-- Opening Marker --

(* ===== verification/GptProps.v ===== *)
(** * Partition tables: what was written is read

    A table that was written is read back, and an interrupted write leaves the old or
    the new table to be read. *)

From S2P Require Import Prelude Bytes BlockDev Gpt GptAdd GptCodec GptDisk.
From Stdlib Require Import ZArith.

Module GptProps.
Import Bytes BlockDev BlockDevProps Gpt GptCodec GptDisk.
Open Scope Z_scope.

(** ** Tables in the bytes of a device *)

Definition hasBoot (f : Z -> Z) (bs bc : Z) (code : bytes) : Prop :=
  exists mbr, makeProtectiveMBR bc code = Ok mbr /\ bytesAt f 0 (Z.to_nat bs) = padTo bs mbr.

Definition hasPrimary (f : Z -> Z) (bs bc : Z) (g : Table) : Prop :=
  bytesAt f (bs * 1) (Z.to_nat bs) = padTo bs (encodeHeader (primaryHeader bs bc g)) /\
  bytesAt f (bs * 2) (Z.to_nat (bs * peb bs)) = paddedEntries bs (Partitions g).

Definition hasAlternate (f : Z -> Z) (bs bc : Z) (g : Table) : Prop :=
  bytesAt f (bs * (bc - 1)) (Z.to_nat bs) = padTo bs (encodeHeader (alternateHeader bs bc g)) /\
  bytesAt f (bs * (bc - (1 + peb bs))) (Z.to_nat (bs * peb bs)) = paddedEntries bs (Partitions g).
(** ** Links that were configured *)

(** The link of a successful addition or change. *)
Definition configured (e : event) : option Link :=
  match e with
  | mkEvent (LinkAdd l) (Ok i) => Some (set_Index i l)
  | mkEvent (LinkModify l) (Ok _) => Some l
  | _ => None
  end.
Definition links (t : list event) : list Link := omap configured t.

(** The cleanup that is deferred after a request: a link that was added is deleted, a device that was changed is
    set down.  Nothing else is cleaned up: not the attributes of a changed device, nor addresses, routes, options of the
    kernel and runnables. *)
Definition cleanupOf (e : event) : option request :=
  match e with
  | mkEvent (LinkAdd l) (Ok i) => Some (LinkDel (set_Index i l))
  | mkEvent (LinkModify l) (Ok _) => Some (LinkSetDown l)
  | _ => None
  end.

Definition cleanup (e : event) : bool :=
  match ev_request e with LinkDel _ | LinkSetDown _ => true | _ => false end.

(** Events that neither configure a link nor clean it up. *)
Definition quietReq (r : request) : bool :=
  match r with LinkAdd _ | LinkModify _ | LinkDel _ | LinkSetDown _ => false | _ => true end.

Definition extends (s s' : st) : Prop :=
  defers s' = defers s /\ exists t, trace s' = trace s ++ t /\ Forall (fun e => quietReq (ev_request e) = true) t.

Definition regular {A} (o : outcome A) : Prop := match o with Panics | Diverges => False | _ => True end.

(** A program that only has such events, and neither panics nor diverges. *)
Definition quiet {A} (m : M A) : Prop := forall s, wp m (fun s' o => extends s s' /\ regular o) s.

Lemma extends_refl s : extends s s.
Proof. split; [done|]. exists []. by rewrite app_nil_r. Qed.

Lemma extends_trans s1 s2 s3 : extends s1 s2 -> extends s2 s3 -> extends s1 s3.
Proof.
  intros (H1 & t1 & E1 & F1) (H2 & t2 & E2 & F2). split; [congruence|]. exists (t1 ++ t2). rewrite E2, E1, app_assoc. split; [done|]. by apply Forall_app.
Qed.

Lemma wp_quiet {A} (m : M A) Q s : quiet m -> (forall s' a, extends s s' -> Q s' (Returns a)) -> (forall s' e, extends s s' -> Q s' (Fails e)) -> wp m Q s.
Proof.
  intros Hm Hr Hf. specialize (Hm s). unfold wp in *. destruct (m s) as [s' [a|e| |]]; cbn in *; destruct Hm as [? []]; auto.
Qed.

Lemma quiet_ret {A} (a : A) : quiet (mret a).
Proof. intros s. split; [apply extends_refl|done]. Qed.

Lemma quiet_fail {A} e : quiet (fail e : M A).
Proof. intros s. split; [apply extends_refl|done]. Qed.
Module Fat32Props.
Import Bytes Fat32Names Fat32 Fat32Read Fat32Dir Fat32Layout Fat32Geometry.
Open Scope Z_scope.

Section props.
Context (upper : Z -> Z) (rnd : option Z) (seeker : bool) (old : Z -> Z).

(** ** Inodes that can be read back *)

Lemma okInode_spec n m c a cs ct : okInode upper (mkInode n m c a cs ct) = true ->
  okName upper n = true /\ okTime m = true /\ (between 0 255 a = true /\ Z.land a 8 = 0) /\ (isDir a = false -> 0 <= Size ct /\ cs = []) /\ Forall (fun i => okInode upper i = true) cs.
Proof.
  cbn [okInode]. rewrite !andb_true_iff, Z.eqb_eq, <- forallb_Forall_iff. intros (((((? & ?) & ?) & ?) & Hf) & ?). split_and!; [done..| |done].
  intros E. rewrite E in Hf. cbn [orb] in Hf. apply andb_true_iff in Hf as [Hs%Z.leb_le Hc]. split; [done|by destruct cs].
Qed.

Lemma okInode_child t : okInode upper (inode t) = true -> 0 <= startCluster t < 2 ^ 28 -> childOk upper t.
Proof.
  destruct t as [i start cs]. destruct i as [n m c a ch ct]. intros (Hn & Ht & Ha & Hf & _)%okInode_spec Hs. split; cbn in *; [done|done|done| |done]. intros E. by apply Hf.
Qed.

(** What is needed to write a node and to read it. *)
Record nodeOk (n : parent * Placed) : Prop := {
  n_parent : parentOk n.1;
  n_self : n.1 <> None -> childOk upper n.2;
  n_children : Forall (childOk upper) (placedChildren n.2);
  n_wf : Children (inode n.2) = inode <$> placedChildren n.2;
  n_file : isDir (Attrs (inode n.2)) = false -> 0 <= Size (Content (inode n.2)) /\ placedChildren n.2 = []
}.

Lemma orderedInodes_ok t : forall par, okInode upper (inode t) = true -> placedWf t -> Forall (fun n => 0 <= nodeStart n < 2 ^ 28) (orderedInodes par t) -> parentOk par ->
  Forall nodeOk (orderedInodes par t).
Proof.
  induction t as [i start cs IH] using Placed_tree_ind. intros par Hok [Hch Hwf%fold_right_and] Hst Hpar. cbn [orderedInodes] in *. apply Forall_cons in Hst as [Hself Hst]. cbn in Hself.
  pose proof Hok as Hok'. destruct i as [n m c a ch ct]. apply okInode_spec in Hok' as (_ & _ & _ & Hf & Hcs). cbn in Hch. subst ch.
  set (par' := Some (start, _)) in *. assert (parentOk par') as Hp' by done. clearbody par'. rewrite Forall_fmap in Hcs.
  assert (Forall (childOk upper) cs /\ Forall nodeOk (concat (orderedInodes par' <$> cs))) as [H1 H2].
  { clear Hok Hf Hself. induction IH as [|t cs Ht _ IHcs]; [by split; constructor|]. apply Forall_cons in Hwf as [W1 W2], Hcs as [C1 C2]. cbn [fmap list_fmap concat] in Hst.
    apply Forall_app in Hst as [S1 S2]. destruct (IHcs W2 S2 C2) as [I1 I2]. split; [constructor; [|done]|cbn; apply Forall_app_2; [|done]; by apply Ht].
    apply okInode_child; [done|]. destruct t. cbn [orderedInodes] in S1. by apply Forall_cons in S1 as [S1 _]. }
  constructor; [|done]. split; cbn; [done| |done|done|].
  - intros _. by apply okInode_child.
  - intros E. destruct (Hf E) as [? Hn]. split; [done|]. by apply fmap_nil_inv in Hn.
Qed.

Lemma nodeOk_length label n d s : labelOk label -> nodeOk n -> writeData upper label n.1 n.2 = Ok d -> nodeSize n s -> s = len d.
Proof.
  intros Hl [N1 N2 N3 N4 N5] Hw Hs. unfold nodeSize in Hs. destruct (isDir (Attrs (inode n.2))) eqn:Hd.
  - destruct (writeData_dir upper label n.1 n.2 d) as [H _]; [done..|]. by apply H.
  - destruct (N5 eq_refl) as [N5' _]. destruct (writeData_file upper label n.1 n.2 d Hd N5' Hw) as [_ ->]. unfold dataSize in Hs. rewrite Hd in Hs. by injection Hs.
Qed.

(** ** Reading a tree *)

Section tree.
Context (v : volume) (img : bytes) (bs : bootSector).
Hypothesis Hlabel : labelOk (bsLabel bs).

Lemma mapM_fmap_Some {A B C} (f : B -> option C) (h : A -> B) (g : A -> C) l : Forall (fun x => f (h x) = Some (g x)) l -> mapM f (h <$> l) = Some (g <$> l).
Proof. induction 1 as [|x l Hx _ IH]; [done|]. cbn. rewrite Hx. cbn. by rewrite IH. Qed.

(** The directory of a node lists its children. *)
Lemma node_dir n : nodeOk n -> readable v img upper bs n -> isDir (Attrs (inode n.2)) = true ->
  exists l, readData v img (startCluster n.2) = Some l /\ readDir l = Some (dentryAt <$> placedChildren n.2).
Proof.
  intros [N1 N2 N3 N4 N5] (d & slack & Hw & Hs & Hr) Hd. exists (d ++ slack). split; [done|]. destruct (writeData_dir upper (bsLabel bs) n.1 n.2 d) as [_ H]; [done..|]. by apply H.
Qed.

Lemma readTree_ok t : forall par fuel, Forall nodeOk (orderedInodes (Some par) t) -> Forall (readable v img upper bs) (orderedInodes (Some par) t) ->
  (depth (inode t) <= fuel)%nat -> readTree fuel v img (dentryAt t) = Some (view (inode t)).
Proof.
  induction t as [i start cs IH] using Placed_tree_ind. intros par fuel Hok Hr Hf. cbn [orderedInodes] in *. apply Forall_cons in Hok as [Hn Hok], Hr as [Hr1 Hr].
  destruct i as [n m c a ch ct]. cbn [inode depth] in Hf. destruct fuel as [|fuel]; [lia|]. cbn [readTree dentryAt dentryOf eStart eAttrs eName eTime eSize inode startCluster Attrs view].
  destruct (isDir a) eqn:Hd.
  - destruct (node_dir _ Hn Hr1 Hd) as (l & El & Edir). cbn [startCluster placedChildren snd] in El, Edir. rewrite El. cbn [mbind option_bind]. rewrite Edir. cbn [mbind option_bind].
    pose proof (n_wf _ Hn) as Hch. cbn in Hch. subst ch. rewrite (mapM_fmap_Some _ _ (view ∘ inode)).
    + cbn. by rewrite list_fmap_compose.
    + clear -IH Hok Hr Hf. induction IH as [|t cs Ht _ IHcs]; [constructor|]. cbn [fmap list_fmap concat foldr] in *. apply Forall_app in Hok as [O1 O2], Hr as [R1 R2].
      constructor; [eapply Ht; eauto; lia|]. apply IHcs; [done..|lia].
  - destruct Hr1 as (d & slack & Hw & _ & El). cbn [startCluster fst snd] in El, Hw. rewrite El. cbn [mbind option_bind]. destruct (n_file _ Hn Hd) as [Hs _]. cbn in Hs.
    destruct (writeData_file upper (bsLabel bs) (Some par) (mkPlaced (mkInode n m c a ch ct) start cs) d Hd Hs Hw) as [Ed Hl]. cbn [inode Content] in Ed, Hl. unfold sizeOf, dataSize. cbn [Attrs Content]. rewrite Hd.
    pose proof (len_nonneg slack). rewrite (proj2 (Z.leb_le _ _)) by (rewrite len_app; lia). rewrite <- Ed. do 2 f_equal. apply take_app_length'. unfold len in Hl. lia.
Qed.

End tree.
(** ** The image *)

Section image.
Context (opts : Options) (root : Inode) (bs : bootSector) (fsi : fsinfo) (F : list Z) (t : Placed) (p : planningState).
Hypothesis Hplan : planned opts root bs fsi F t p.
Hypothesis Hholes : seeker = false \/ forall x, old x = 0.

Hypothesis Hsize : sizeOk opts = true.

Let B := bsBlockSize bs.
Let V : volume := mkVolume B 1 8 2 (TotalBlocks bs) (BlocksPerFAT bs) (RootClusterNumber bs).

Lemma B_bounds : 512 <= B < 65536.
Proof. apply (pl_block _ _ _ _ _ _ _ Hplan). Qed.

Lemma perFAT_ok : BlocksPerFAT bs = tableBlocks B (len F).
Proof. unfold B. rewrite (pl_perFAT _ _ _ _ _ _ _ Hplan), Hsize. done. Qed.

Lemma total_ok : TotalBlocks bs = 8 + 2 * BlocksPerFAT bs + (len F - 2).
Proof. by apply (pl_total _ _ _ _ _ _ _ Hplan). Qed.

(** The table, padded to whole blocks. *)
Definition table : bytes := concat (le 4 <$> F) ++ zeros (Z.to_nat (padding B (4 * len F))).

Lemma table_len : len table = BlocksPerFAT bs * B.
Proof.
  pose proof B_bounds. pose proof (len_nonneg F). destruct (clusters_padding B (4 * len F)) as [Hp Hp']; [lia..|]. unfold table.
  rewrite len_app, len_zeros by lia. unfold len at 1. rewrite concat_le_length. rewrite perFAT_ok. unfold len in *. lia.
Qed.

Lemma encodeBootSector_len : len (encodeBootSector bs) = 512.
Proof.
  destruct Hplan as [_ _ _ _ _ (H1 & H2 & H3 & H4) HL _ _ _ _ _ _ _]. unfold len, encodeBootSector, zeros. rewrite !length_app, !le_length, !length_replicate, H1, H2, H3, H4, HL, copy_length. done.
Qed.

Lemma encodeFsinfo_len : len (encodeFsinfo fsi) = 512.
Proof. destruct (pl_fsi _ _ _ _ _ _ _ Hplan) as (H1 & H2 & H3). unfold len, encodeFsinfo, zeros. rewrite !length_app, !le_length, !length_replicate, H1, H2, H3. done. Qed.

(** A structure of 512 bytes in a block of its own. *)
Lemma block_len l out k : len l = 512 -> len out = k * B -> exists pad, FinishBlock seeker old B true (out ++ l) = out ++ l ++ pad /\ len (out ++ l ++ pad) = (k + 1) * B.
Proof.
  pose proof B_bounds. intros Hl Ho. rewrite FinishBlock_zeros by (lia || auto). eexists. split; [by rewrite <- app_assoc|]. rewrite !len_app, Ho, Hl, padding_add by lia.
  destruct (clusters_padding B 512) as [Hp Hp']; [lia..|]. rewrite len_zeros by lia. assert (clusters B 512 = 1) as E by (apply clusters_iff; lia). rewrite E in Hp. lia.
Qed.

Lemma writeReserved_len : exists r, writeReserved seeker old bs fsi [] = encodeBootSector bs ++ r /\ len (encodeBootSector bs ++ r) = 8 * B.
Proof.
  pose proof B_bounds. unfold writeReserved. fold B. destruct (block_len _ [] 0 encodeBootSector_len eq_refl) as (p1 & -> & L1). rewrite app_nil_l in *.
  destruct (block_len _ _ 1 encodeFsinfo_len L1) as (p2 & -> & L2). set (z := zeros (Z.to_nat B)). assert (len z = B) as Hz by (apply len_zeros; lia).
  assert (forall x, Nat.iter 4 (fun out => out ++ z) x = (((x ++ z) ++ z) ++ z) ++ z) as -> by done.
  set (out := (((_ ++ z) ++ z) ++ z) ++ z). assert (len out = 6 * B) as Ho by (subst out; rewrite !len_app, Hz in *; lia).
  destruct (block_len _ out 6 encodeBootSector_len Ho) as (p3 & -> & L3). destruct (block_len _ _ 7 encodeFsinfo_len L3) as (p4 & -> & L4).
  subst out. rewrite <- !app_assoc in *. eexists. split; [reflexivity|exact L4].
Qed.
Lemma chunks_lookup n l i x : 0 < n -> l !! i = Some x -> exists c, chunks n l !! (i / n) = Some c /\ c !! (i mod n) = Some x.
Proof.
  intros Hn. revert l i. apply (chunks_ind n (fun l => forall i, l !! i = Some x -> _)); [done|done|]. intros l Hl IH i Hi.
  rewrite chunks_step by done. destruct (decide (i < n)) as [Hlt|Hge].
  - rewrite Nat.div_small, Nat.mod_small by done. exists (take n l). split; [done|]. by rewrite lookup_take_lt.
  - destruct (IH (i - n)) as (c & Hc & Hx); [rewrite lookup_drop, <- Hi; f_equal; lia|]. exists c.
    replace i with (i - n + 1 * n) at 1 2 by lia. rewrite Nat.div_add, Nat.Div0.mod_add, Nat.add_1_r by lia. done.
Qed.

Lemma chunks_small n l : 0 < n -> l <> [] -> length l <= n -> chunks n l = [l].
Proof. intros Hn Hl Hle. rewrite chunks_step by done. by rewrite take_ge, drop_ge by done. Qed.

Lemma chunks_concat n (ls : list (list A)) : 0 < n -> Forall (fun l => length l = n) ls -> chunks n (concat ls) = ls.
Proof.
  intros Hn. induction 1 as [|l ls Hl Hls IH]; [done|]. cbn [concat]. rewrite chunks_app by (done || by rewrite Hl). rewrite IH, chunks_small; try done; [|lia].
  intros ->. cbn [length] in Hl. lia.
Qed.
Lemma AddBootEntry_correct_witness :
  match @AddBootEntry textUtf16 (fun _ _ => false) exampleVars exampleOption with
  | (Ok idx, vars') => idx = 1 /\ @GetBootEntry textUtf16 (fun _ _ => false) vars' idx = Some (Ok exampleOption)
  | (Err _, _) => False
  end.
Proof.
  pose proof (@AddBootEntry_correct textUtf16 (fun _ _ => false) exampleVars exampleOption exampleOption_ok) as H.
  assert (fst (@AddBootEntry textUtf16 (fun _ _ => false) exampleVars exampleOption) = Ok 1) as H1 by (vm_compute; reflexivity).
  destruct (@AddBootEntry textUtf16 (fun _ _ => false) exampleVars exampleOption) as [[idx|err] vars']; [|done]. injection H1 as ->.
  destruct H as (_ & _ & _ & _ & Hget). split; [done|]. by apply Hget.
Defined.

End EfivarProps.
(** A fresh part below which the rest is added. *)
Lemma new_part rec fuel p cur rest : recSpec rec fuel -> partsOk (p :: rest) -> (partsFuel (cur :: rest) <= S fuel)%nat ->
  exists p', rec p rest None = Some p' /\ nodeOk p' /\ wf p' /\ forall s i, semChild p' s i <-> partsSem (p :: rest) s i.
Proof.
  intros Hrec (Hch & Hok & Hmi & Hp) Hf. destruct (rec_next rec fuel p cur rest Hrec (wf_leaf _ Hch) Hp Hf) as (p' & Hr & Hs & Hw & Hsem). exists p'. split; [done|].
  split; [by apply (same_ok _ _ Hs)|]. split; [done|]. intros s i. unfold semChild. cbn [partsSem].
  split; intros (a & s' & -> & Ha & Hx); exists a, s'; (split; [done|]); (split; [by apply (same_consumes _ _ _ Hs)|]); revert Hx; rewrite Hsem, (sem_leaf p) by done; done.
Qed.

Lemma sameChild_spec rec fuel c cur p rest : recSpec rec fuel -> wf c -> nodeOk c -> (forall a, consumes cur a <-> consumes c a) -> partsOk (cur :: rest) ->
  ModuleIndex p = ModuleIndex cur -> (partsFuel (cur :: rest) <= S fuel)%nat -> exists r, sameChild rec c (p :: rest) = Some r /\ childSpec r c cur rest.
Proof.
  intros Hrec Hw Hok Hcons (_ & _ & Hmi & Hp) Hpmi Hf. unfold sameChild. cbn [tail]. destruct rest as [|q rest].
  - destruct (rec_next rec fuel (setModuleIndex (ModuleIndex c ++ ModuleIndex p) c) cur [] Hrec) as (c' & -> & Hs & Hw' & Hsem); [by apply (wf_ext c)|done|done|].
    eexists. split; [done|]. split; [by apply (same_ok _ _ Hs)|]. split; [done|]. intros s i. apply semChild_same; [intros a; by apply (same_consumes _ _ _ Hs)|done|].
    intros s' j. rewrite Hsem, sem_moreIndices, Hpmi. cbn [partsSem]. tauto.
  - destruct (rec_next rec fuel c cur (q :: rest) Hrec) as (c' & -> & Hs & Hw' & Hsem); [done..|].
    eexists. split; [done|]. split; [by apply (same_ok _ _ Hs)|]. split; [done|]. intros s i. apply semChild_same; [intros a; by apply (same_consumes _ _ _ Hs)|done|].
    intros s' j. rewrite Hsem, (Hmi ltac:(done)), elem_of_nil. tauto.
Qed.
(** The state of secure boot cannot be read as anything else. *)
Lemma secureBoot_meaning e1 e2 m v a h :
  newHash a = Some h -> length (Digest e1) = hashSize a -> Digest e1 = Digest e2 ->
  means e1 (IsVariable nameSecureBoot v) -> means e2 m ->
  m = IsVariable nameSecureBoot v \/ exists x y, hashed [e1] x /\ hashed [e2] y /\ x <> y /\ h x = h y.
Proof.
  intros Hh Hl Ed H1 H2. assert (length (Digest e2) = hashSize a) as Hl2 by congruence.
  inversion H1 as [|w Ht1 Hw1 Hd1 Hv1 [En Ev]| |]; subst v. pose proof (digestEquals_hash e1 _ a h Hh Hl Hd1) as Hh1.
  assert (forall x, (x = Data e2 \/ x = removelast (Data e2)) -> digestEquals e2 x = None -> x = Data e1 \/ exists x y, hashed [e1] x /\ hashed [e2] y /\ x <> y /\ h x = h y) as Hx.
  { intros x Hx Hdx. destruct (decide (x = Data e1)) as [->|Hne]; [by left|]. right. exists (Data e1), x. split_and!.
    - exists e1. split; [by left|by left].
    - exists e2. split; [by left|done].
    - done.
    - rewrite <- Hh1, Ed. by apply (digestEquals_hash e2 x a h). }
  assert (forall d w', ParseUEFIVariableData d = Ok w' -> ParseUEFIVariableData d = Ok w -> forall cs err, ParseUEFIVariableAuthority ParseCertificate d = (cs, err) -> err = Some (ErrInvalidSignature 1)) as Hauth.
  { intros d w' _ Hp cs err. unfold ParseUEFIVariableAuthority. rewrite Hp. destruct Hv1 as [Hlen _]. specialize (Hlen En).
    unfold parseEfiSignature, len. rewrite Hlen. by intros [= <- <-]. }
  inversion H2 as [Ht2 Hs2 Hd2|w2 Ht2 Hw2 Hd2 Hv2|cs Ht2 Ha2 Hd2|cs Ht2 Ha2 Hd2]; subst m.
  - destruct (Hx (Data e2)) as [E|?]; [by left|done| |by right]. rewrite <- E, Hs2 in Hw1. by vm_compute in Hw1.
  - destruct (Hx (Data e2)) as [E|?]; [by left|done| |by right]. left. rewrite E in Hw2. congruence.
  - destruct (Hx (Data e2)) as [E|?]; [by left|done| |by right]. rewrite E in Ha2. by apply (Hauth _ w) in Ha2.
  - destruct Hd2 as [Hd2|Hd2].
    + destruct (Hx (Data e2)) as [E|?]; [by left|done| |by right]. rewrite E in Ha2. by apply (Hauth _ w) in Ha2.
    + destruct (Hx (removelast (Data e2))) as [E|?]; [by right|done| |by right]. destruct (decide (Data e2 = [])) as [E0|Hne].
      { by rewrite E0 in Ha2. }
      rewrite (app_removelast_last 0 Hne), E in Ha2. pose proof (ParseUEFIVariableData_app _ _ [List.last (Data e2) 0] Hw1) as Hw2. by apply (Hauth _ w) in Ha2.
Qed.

-- Closing Marker --

▶ _How to complete this task_: Determine how many lines of the entries hold "congruence", and reply with that number only.

▶ _Expected output_: 3